Mexico–Tanzania relations are the diplomatic relations between the United Mexican States and the United Republic of Tanzania. Both nations are members of the United Nations.

History
Mexico and Tanzania established diplomatic relations on 19 February 1973. That same year, Mexico opened an embassy in the Tanzanian capital of Dar es Salaam. In April 1975, Tanzanian President Julius Nyerere paid a six-day official visit to Mexico. During his visit, he met with Mexican President Luis Echeverría and they discussed the issues facing Africa at the time. Furthermore, President Nyerere asked Mexico to take an active role in assisting Tanzania with building their new capital at Dodoma by allowing architects, planners and students to come from Tanzania and study at Mexican universities and for Mexican technicians to travel to Tanzania to work in developing projects for the new capital. Agreements were signed between both Presidents to deepen agricultural and trade relations between both nations.

In July 1975, Mexican President Luis Echeverría paid a four-day state visit to Tanzania. During President Echeverría's visit; he visited Serengeti National Park and the new capital of Dodoma. Both nations signed an agreement to increase scholarships for up to 30 students to study in each nation and for Mexico to increase financial assistance to Tanzanian henequen farmers.

In 1980, Mexico closed its embassy in Tanzania due to financial restraints. In 1981 and in 1986, President Nyerere returned to Mexico for official visits. In December 2006, Tanzanian Prime Minister Edward Lowassa and Vice-President Mohamed Gharib Bilal attended the inauguration ceremony for Mexican President Felipe Calderón. In 2008, Tanzanian Vice-President Ali Mohamed Shein and Minister of Health, David Mwakyusa, paid a visit to Mexico to attend the International AIDS Conference. 

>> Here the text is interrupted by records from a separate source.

Definition getNode_action (act : ptr) (g : CycleGraph) : CycleGraph * ptr :=
  match getNode_noCreate_action g act with
  | Some n => (g, n)
  | None =>
      let '(g, n) := new_CycleNode (mkCycleNode (Some act) None [] [] None) g in
      (putNode_action act n g, n)
  end.

Definition getNode_promise (promise : ptr) (g : CycleGraph) : CycleGraph * ptr :=
  match getNode_noCreate_promise g promise with
  | Some n => (g, n)
  | None =>
      let '(g, n) := new_CycleNode (mkCycleNode None (Some promise) [] [] None) g in
      (putNode_promise promise (Some n) g, n)
  end.

(** The template parameters: a ModelAction or a Promise. *)
Inductive obj := OAct (a : ptr) | OProm (p : ptr).
#[global] Instance obj_eq_dec : EqDecision obj.
Proof. solve_decision. Defined.

Definition getNode (o : obj) (g : CycleGraph) : CycleGraph * ptr :=
  match o with OAct a => getNode_action a g | OProm p => getNode_promise p g end.
Definition getNode_noCreate (g : CycleGraph) (o : obj) : option ptr :=
  match o with OAct a => getNode_noCreate_action g a | OProm p => getNode_noCreate_promise g p end.

(** ** Reachability

    Depth-first search with the table [discovered] and the stack [queue]. Every
    node but the first is pushed as the target of an edge and at most once, so
    one iteration per edge, plus one, is enough fuel. *)

Definition all_targets (g : CycleGraph) : list ptr :=
  concat (cn_edges <$> (map_to_list (cg_nodes g)).*2).
Definition dfs_fuel (g : CycleGraph) : nat := S (S (length (all_targets g))).

Section search.
Context {T : Type} `{PtrTable T ptr}.

(** The inner loop: push every neighbour not yet discovered. *)
Fixpoint push_undiscovered (ns : list ptr) (disc : T) (queue : list ptr)
    : result (T * list ptr) :=
  match ns with
  | [] => Ok (disc, queue)
  | next :: ns =>
      seen ← pt_contains (Npos next) disc;
      if (seen : bool) then push_undiscovered ns disc queue
      else
        disc ← pt_put (Npos next) next disc;
        push_undiscovered ns disc (next :: queue)
  end.

Fixpoint checkReachable_loop (fuel : nat) (g : CycleGraph) (to : ptr) (disc : T)
    (queue : list ptr) : result bool :=
  match queue with
  | [] => Ok false
  | node :: queue =>
      match fuel with
      | O => Err OutOfFuel
      | S fuel =>
          if bool_decide (node = to) then Ok true
          else
            '(disc, queue) ← push_undiscovered (edges g node) disc queue;
            checkReachable_loop fuel g to disc queue
      end
  end.

(** [CycleGraph::checkReachable] on nodes, with the table it reuses. *)
Definition checkReachable_with (disc : T) (g : CycleGraph) (from to : ptr) : result bool :=
  disc ← pt_put (Npos from) from (pt_reset disc);
  checkReachable_loop (dfs_fuel g) g to disc [from].
End search.

(** The instance used by the rest of the model, with a finite map as [discovered]. *)
Definition checkReachable_nodes (g : CycleGraph) (from to : ptr) : bool :=
  match checkReachable_with (∅ : gmap N ptr) g from to with Ok b => b | Err _ => false end.

(** [CycleGraph::checkReachable] on actions and promises. *)
Definition checkReachable (g : CycleGraph) (from to : obj) : bool :=
  match getNode_noCreate g from, getNode_noCreate g to with
  | Some f, Some t => checkReachable_nodes g f t
  | _, _ => false
  end.

(** ** Adding edges *)

(** The end of the RMW chain that starts at [rmwnode], stopping at [tonode]. *)
Fixpoint rmw_chain_end (fuel : nat) (g : CycleGraph) (tonode rmwnode : ptr) : result ptr :=
  match fuel with
  | O => Err OutOfFuel
  | S fuel =>
      if bool_decide (rmwnode = tonode) then Ok rmwnode
      else match getRMW g rmwnode with
           | None => Ok rmwnode
           | Some r => rmw_chain_end fuel g tonode r
           end
  end.

Definition addNodeEdge (fromnode tonode : ptr) (g : CycleGraph) : result (CycleGraph * bool) :=
  let '(g, added) := cn_addEdge fromnode tonode g in
  if negb added then Ok (g, false)
  else
    let g := push_rollback fromnode g in
    let g := if cg_hasCycles g then g
             else set_hasCycles (checkReachable_nodes g tonode fromnode) g in
    match getRMW g fromnode with
    | None => Ok (g, true)
    | Some rmwnode =>
        rmwnode ← rmw_chain_end (S (size (cg_nodes g))) g tonode rmwnode;
        if bool_decide (rmwnode = tonode) then Ok (g, true)
        else
          let '(g, added) := cn_addEdge rmwnode tonode g in
          if negb added then Ok (g, true)
          else
            let g := if cg_hasCycles g then g
                     else set_hasCycles (checkReachable_nodes g tonode rmwnode) g in
            Ok (push_rollback rmwnode g, true)
    end.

In 2009, Mexico became the first Latin American nation to be invited to attend and show at the Zanzibar International Film Festival, the best well known cultural event in East Africa. In 2011, both nations celebrated 38 years of diplomatic relations. In April 2013, Mexican Foreign Undersecretary Lourdes Aranda Bezaury paid a visit to Tanzania to promote the candidacy to the World Health Organization for Dr. Herminio Blanco Mendoza.

High-level visits

High-level visits from Mexico to Tanzania
 President Luis Echeverría (1975)
 Foreign Undersecretary Lourdes Aranda Bezaury (2013)

High-level visits from Tanzania to Mexico
 President Julius Nyerere (1975, 1981, 1986)
 Prime Minister Edward Lowassa (2006)
 Vice President Mohamed Gharib Bilal (2006, 2012)
 Vice President Ali Mohamed Shein (2008)
 Minister of Health David Mwakyusa (2008)

Bilateral agreements
Both nations have signed bilateral agreements such as an Agreement of Cooperation in Health (2007) and a Memorandum of Understanding for the Establishment of a Mechanism of Consultation in Matters of Mutual Interest (2008).

Trade
In 2018, trade between Mexico and Tanzania totaled US$4 million. Mexico's main export to Tanzania include: medicine, electrical equipment and adaptors. Tanzania's main exports to Mexico include: mimosa extract and wood based products.

Diplomatic missions 
 Mexico is accredited to Tanzania from its embassy in Nairobi, Kenya and maintains an honorary consulate in Dar es Salaam.
 Tanzania is accredited to Mexico from its embassy in Washington, D.C., United States.